• _Work request_
Report back every line of the entries that contains "layers", exactly as written.

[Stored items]
Lemma create_zero_state_witness :
  exists p s' l L,
    bsky_analog_layer_create true true (square 180) empty_world
    = Some (Some p, s') /\
    s'.(layers) !! l = Some L /\ L.(layer_data) = zero_data.
Proof.
  pose proof (create_success (square 180) empty_world) as Hc.
  destruct (create_zero_state _ _ _ _ _ _ Hc)
    as (l & L & _ & Hl & _ & Hu & Hw & Ht).
  eexists _, _, l, L. split; [exact Hc|]. split; [exact Hl|].
  destruct L as [? ? ? ? [? ? ?]]. simpl in *. by subst.
Defined.

(** ** Setting the time *)

(** C7: for every live handle and every timestamp, setting the time
    succeeds, stores the timestamp in the state's [unix_time], stores the
    host's local calendar breakdown of it in [wall_time], leaves
    [sky_thickness] and everything else about the layer alone and marks the
    layer dirty; the handles and the other layers are untouched; a redraw
    that follows reads the hour and the minute of that breakdown: the sun's
    angle it hands to the polar mapping is computed from them. *)
Theorem set_time_then_redraw polar localtime s p l time :
  live_handle s p l ->
  exists s' L L' trace,
    bsky_analog_layer_set_time localtime p time s = Some (tt, s') /\
    s'.(handles) = s.(handles) /\
    (forall l', l' <> l -> s'.(layers) !! l' = s.(layers) !! l') /\
    s.(layers) !! l = Some L /\ s'.(layers) !! l = Some L' /\
    live_handle s' p l /\
    L'.(layer_data).(unix_time) = time /\
    L'.(layer_data).(wall_time) = localtime time /\
    L'.(layer_data).(sky_thickness) = L.(layer_data).(sky_thickness) /\
    L'.(layer_dirty) = true /\
    L'.(layer_frame) = L.(layer_frame) /\
    L'.(layer_bounds) = L.(layer_bounds) /\
    L'.(layer_update_proc) = L.(layer_update_proc) /\
    bsky_analog_layer_update polar (Some l) s' = Some (trace, s') /\
    trace = trace_of (bsky_analog_layer_paint polar L.(layer_bounds)
                        (mkData time (localtime time)
                           L.(layer_data).(sky_thickness))) /\
    last (polar_angles trace) =
    Some (midnight_angle
          + Z.quot (TRIG_MAX_ANGLE * (localtime time).(tm_hour)) 24
          + Z.quot (TRIG_MAX_ANGLE * (localtime time).(tm_min)) (24 * 60)).
Proof.
  intros [Hp [L Hl]].
  eexists _, L, _, _. split; [by apply set_time_live|]. cbn.
  split; [done|]. split; [by intros l' Hne; rewrite lookup_insert_ne|].
  split; [done|]. split; [apply lookup_insert_eq|].
  split; [unfold live_handle; cbn; by rewrite lookup_insert_eq|].
  cbn. do 7 (split; [reflexivity|]).
  split; [apply update_live, lookup_insert_eq|]. cbn.
  split; [reflexivity|]. rewrite polar_angles_paint. apply last_snoc.
Qed.

Lemma set_time_then_redraw_witness :
  exists s' trace,
    bsky_analog_layer_set_time utc_first_day 1 43200 one_layer_world
    = Some (tt, s') /\
    bsky_analog_layer_update centre_polar (Some 1%positive) s'
    = Some (trace, s') /\
    last (polar_angles trace) = Some 65536.
Proof.
  assert (Hlive : live_handle one_layer_world 1 1).
  { split; [reflexivity|]. eexists. reflexivity. }
  destruct (set_time_then_redraw centre_polar utc_first_day one_layer_world
              1 1 43200 Hlive)
    as (s' & L & L' & trace & Hs & _ & _ & _ & _ & _ & _ & _ & _ & _ & _ & _
        & _ & Hu & _ & Ha).
  exists s', trace. split; [exact Hs|]. split; [exact Hu|]. exact Ha.
Defined.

• _Answer for this exercise_
    s'.(layers) !! l = Some L /\ L.(layer_data) = zero_data.
    layer dirty; the handles and the other layers are untouched; a redraw
    (forall l', l' <> l -> s'.(layers) !! l' = s.(layers) !! l') /\
    s.(layers) !! l = Some L /\ s'.(layers) !! l = Some L' /\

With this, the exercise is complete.